Bu then things turned around. On November 9, Lesley Brown began to ovulate (naturally, since the researchers hadn’t had success using hormones to stimulate ovulation in many women). The next day, researchers saw that her left ovary contained a single follicle, the structure that holds an oocyte. Along with the surrounding fluid, that follicle was aspirated and carried by a nurse to another researcher and then finally to Edwards, who was waiting at a microscope. The egg was fertilized with sperm and allowed to mature into an 8-cell embryo. At midnight on the 12th, it was ready for the fateful transfer back to Lesley.
From there, the research took off, often with dicey funding and public outcry. Along with colleague Patrick Steptoe, Edwards and other pioneers opened the first private IVF clinic in 1980. Today, clinics exist worldwide. That brings us to more modern numbers. In 2016 in the United States, an estimated 76,930 babies were born via assisted reproductive technologies. The vast majority of those babies were born via IVF. Over the past decade, assisted reproductive technology birth rates have doubled over the past decade, the CDC estimates. Today, about 1.7 percent of all babies born in the United States each year are conceived via the technology. Worldwide, millions of babies have been born with IVF.

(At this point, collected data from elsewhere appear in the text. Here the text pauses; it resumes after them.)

(** Dividing by a binary64 zero never gives a finite number: the quotient
    is an infinity, or NaN when the dividend is zero or NaN. *)
Lemma fdiv_by_zero_not_finite (x y : PrimFloat.float) :
  PrimFloat.eqb y PrimFloat.zero = true ->
  finite (PrimFloat.div x y) = false.
Proof.
  intros Hy. unfold finite, PrimFloat.is_nan, PrimFloat.is_infinity.
  rewrite FloatAxioms.eqb_spec in Hy.
  rewrite !FloatAxioms.eqb_spec, FloatAxioms.abs_spec, FloatAxioms.div_spec.
  destruct (FloatOps.Prim2SF y) as [sy | sy | | sy my ey].
  - destruct (FloatOps.Prim2SF x) as [sx | sx | | sx mx ex];
      try destruct sx; destruct sy; reflexivity.
  - destruct sy; vm_compute in Hy; discriminate.
  - vm_compute in Hy; discriminate.
  - destruct sy; vm_compute in Hy; discriminate.
Qed.

(** C5, as worded, fails in the arithmetic the engine computes with.  The
    points [(0.1, 0.1)], [(0.2, 0.2)], [(0.3, 0.3)] lie on one line: in
    exact arithmetic the denominator is zero and [ux] has no value.  In
    binary64 the rounding of the products leaves the denominator at
    [2^-57], not zero, and [ux], [uy] and the radius are finite numbers,
    [ux] below [-10^14]. *)
Lemma collinear_rounding_counterexample :
  collinear (1 / 10) (1 / 10) (2 / 10) (2 / 10) (3 / 10) (3 / 10)
  /\ eval (fun _ => 0)
       (d (Frac 1 10) (Frac 1 10) (Frac 2 10) (Frac 2 10) (Frac 3 10) (Frac 3 10))
     = Some 0
  /\ feval (fun _ => PrimFloat.zero)
       (d (Frac 1 10) (Frac 1 10) (Frac 2 10) (Frac 2 10) (Frac 3 10) (Frac 3 10))
     = feval (fun _ => PrimFloat.zero) (Frac 1 144115188075855872)
  /\ PrimFloat.eqb
       (feval (fun _ => PrimFloat.zero)
          (d (Frac 1 10) (Frac 1 10) (Frac 2 10) (Frac 2 10) (Frac 3 10) (Frac 3 10)))
       PrimFloat.zero = false
  /\ finite (feval (fun _ => PrimFloat.zero)
       (ux (Frac 1 10) (Frac 1 10) (Frac 2 10) (Frac 2 10) (Frac 3 10) (Frac 3 10)))
     = true
  /\ finite (feval (fun _ => PrimFloat.zero)
       (uy (Frac 1 10) (Frac 1 10) (Frac 2 10) (Frac 2 10) (Frac 3 10) (Frac 3 10)))
     = true
  /\ finite (feval (fun _ => PrimFloat.zero)
       (circumradius (Frac 1 10) (Frac 1 10) (Frac 2 10) (Frac 2 10)
                     (Frac 3 10) (Frac 3 10)))
     = true
  /\ PrimFloat.ltb
       (feval (fun _ => PrimFloat.zero)
          (ux (Frac 1 10) (Frac 1 10) (Frac 2 10) (Frac 2 10) (Frac 3 10) (Frac 3 10)))
       (float_of_Z (- 100000000000000)) = true.
Proof.
  assert (Hc : collinear (1 / 10) (1 / 10) (2 / 10) (2 / 10) (3 / 10) (3 / 10)).
  { unfold collinear. lra. }
  split; [exact Hc |]. split.
  - rewrite (eval_d (fun _ => 0) (Frac 1 10) (Frac 1 10) (Frac 2 10) (Frac 2 10)
               (Frac 3 10) (Frac 3 10)
               (1 / 10) (1 / 10) (2 / 10) (2 / 10) (3 / 10) (3 / 10));
      try reflexivity.
    f_equal. rewrite spec_D_area. unfold collinear in Hc. rewrite Hc. ring.
  - repeat match goal with |- _ /\ _ => split end; vm_compute; reflexivity.
Qed.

The method has been hugely successful in helping families who otherwise wouldn’t be able to have children. And overall, the procedure has a good safety record. A study of Israeli teenagers born via IVF, for instance, didn’t turn up any problems when the teens were compared with those conceived the old-fashioned way. The teenagers all had comparable mental health, physical health and brainpower, researchers reported in 2017 in Fertility and Sterility. But that doesn’t mean the technology will stay in its current form forever. Evolving biological capabilities might one day lead to better genetic screenings of embryos before they are implanted. And genetic tweaks might one day be possible, given the rapid rise of gene editing technology. Already, scientists have repaired a gene related to a heart defect in human embryos.
Other improvements might come too, such as making it easier on women to produce eggs for extraction. Less extreme hormone regimens might one day become more standard. With advances in stem cell technology, eggs may no longer be needed at all. Scientists may one day be able to coax skin cells into gametes. Scientists have already turned mouse skin cells into eggs and combined them with sperm to produce pups.
As I mull over the past and present of IVF, I’m amazed at how much progress has been made, both in labs and in clinics, and I suspect that the most exciting advances are yet to come. I also think about all of these well-loved babies, born to families destined to treasure them for the masterpieces of biology that they are.